== Exercise data

(** X11. The readable size keeps the byte count and divides it by the
    unit: the unit is TB, GB or MB exactly from 1024^4, 1024^3 and 1024^2
    bytes on, so that the quotient is at least 1, and below 1024 except in
    TB; every smaller count, zero and negative counts included, is given in
    KB with a quotient below 1024. *)
Theorem convert_bytes_unit (size_bytes : Z) :
  let '(size, unit) := FileOps._convert_bytes_to_readable_size size_bytes in
  FileOps.num size = size_bytes
  /\ ((unit = "TB" /\ FileOps.den size = 1024 ^ 4
       /\ FileOps.den size <= size_bytes)
      \/ (unit = "GB" /\ FileOps.den size = 1024 ^ 3
          /\ FileOps.den size <= size_bytes < 1024 * FileOps.den size)
      \/ (unit = "MB" /\ FileOps.den size = 1024 ^ 2
          /\ FileOps.den size <= size_bytes < 1024 * FileOps.den size)
      \/ (unit = "KB" /\ FileOps.den size = 1024
          /\ size_bytes < 1024 * FileOps.den size)).
Proof.
  unfold FileOps._convert_bytes_to_readable_size.
  destruct (Z.geb_spec size_bytes (1024 ^ 4)); simpl.
  { split; [done|]. left. repeat split; lia. }
  destruct (Z.geb_spec size_bytes (1024 ^ 3)); simpl.
  { split; [done|]. right. left. repeat split; lia. }
  destruct (Z.geb_spec size_bytes (1024 ^ 2)); simpl.
  { split; [done|]. right. right. left. repeat split; lia. }
  split; [done|]. right. right. right. repeat split; lia.
Qed.

Section TotalSize.
Context {W : Type} (os : FileOps.FsOps W).
Hypothesis Hreads : getsize_reads_only os.

Lemma total_size_loop_sum (files : list string) (total : Z)
    (skipped : list string) (w : W) :
  FileOps.total_size_loop os files total skipped w
  = (total + sum_sizes os w files,
     skipped ++ List.filter
                  (fun file =>
                     match (FileOps.os_path_getsize os file w).1 with
                     | SystemUtils.OSOk _ => false
                     | SystemUtils.OSFail _ => true
                     end) files,
     w).
Proof.
  revert total skipped. induction files as [|file rest IH]; intros total skipped.
  - simpl. unfold sum_sizes. simpl. by rewrite Z.add_0_r, app_nil_r.
  - simpl. unfold sum_sizes, size_or_zero. simpl.
    pose proof (Hreads file w) as Hw.
    destruct (FileOps.os_path_getsize os file w) as [[size|msg] w'];
      simpl in Hw; subst w'; rewrite IH; simpl.
    + unfold sum_sizes, size_or_zero. f_equal. f_equal. lia.
    + unfold sum_sizes, size_or_zero. by rewrite <- app_assoc.
Qed.

Lemma sum_sizes_perm (w : W) (files files' : list string) :
  Permutation files files' -> sum_sizes os w files = sum_sizes os w files'.
Proof.
  unfold sum_sizes. induction 1 as [|x l l' _ IH|x y l|l l' l'' _ IH1 _ IH2];
    simpl; lia.
Qed.

End TotalSize.

(** X12. [get_total_size_of_files] never fails on a file it cannot read:
    it always returns, and what it converts is the sum of the sizes of the
    files that can be read, the others counting for nothing.  The order of
    the files does not matter. *)
Theorem total_size_skips_unreadable {W : Type} (os : FileOps.FsOps W)
    (files : list string) (w : W) :
  getsize_reads_only os ->
  FileOps.get_total_size_of_files os files w
  = (Ok (FileOps._convert_bytes_to_readable_size (sum_sizes os w files)), w)
  /\ forall files',
       Permutation files files' ->
       FileOps.get_total_size_of_files os files' w
       = FileOps.get_total_size_of_files os files w.
Proof.
  intros Hreads.
  assert (Hall : forall l,
            FileOps.get_total_size_of_files os l w
            = (Ok (FileOps._convert_bytes_to_readable_size (sum_sizes os w l)),
               w)).
  { intros l. unfold FileOps.get_total_size_of_files.
    by rewrite (total_size_loop_sum os Hreads). }
  split; [apply Hall|]. intros files' Hperm.
  by rewrite !Hall, (sum_sizes_perm os w files files' Hperm).
Qed.

Lemma total_size_skips_unreadable_witness :
  FileOps.get_total_size_of_files (sample_fs true true)
    ["a.mkv"; "gone.mkv"; "b.mkv"] 18
  = (Ok (FileOps.mkQuotient 2048 1024, "KB"), 18).
Proof.
  apply (proj1 (total_size_skips_unreadable (sample_fs true true)
                  ["a.mkv"; "gone.mkv"; "b.mkv"] 18
                  ltac:(intros p w; simpl;
                        by repeat (destruct (String.eqb _ _))))).
Defined.

Section Umask.
Context {W : Type} (umask_of : W -> Z).

(** What a call leaves of the umask, from the equation of its result. *)
Local Ltac keep_umask law H :=
  let K := fresh "K" in
  pose proof law as K; rewrite H in K; simpl in K.

(** Hypotheses on later steps are referred back to the steps taken. *)
Local Ltac same_steps :=
  intros; simplify_eq/=;
  repeat match goal with
         | H : ?l = (_, _), H' : context [?l] |- _ =>
             rewrite H in H'; simpl in H'; simplify_eq/=
         end.


Local Ltac run_monad :=
  unfold SystemUtils.copy_file_with_permissions,
    FileOps.create_directory_with_permissions, FileOps.test,
    SystemUtils.try_except, SystemUtils.bind, SystemUtils.call,
    SystemUtils.call_total, SystemUtils.ret, SystemUtils.raise.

====

:: Your objective ::
Word for word, give the whole listing again.

:: Result of the exercise ::
(** X11. The readable size keeps the byte count and divides it by the
    unit: the unit is TB, GB or MB exactly from 1024^4, 1024^3 and 1024^2
    bytes on, so that the quotient is at least 1, and below 1024 except in
    TB; every smaller count, zero and negative counts included, is given in
    KB with a quotient below 1024. *)
Theorem convert_bytes_unit (size_bytes : Z) :
  let '(size, unit) := FileOps._convert_bytes_to_readable_size size_bytes in
  FileOps.num size = size_bytes
  /\ ((unit = "TB" /\ FileOps.den size = 1024 ^ 4
       /\ FileOps.den size <= size_bytes)
      \/ (unit = "GB" /\ FileOps.den size = 1024 ^ 3
          /\ FileOps.den size <= size_bytes < 1024 * FileOps.den size)
      \/ (unit = "MB" /\ FileOps.den size = 1024 ^ 2
          /\ FileOps.den size <= size_bytes < 1024 * FileOps.den size)
      \/ (unit = "KB" /\ FileOps.den size = 1024
          /\ size_bytes < 1024 * FileOps.den size)).
Proof.
  unfold FileOps._convert_bytes_to_readable_size.
  destruct (Z.geb_spec size_bytes (1024 ^ 4)); simpl.
  { split; [done|]. left. repeat split; lia. }
  destruct (Z.geb_spec size_bytes (1024 ^ 3)); simpl.
  { split; [done|]. right. left. repeat split; lia. }
  destruct (Z.geb_spec size_bytes (1024 ^ 2)); simpl.
  { split; [done|]. right. right. left. repeat split; lia. }
  split; [done|]. right. right. right. repeat split; lia.
Qed.

Section TotalSize.
Context {W : Type} (os : FileOps.FsOps W).
Hypothesis Hreads : getsize_reads_only os.

Lemma total_size_loop_sum (files : list string) (total : Z)
    (skipped : list string) (w : W) :
  FileOps.total_size_loop os files total skipped w
  = (total + sum_sizes os w files,
     skipped ++ List.filter
                  (fun file =>
                     match (FileOps.os_path_getsize os file w).1 with
                     | SystemUtils.OSOk _ => false
                     | SystemUtils.OSFail _ => true
                     end) files,
     w).
Proof.
  revert total skipped. induction files as [|file rest IH]; intros total skipped.
  - simpl. unfold sum_sizes. simpl. by rewrite Z.add_0_r, app_nil_r.
  - simpl. unfold sum_sizes, size_or_zero. simpl.
    pose proof (Hreads file w) as Hw.
    destruct (FileOps.os_path_getsize os file w) as [[size|msg] w'];
      simpl in Hw; subst w'; rewrite IH; simpl.
    + unfold sum_sizes, size_or_zero. f_equal. f_equal. lia.
    + unfold sum_sizes, size_or_zero. by rewrite <- app_assoc.
Qed.

Lemma sum_sizes_perm (w : W) (files files' : list string) :
  Permutation files files' -> sum_sizes os w files = sum_sizes os w files'.
Proof.
  unfold sum_sizes. induction 1 as [|x l l' _ IH|x y l|l l' l'' _ IH1 _ IH2];
    simpl; lia.
Qed.

End TotalSize.

(** X12. [get_total_size_of_files] never fails on a file it cannot read:
    it always returns, and what it converts is the sum of the sizes of the
    files that can be read, the others counting for nothing.  The order of
    the files does not matter. *)
Theorem total_size_skips_unreadable {W : Type} (os : FileOps.FsOps W)
    (files : list string) (w : W) :
  getsize_reads_only os ->
  FileOps.get_total_size_of_files os files w
  = (Ok (FileOps._convert_bytes_to_readable_size (sum_sizes os w files)), w)
  /\ forall files',
       Permutation files files' ->
       FileOps.get_total_size_of_files os files' w
       = FileOps.get_total_size_of_files os files w.
Proof.
  intros Hreads.
  assert (Hall : forall l,
            FileOps.get_total_size_of_files os l w
            = (Ok (FileOps._convert_bytes_to_readable_size (sum_sizes os w l)),
               w)).
  { intros l. unfold FileOps.get_total_size_of_files.
    by rewrite (total_size_loop_sum os Hreads). }
  split; [apply Hall|]. intros files' Hperm.
  by rewrite !Hall, (sum_sizes_perm os w files files' Hperm).
Qed.

Lemma total_size_skips_unreadable_witness :
  FileOps.get_total_size_of_files (sample_fs true true)
    ["a.mkv"; "gone.mkv"; "b.mkv"] 18
  = (Ok (FileOps.mkQuotient 2048 1024, "KB"), 18).
Proof.
  apply (proj1 (total_size_skips_unreadable (sample_fs true true)
                  ["a.mkv"; "gone.mkv"; "b.mkv"] 18
                  ltac:(intros p w; simpl;
                        by repeat (destruct (String.eqb _ _))))).
Defined.

Section Umask.
Context {W : Type} (umask_of : W -> Z).

(** What a call leaves of the umask, from the equation of its result. *)
Local Ltac keep_umask law H :=
  let K := fresh "K" in
  pose proof law as K; rewrite H in K; simpl in K.

(** Hypotheses on later steps are referred back to the steps taken. *)
Local Ltac same_steps :=
  intros; simplify_eq/=;
  repeat match goal with
         | H : ?l = (_, _), H' : context [?l] |- _ =>
             rewrite H in H'; simpl in H'; simplify_eq/=
         end.


Local Ltac run_monad :=
  unfold SystemUtils.copy_file_with_permissions,
    FileOps.create_directory_with_permissions, FileOps.test,
    SystemUtils.try_except, SystemUtils.bind, SystemUtils.call,
    SystemUtils.call_total, SystemUtils.ret, SystemUtils.raise.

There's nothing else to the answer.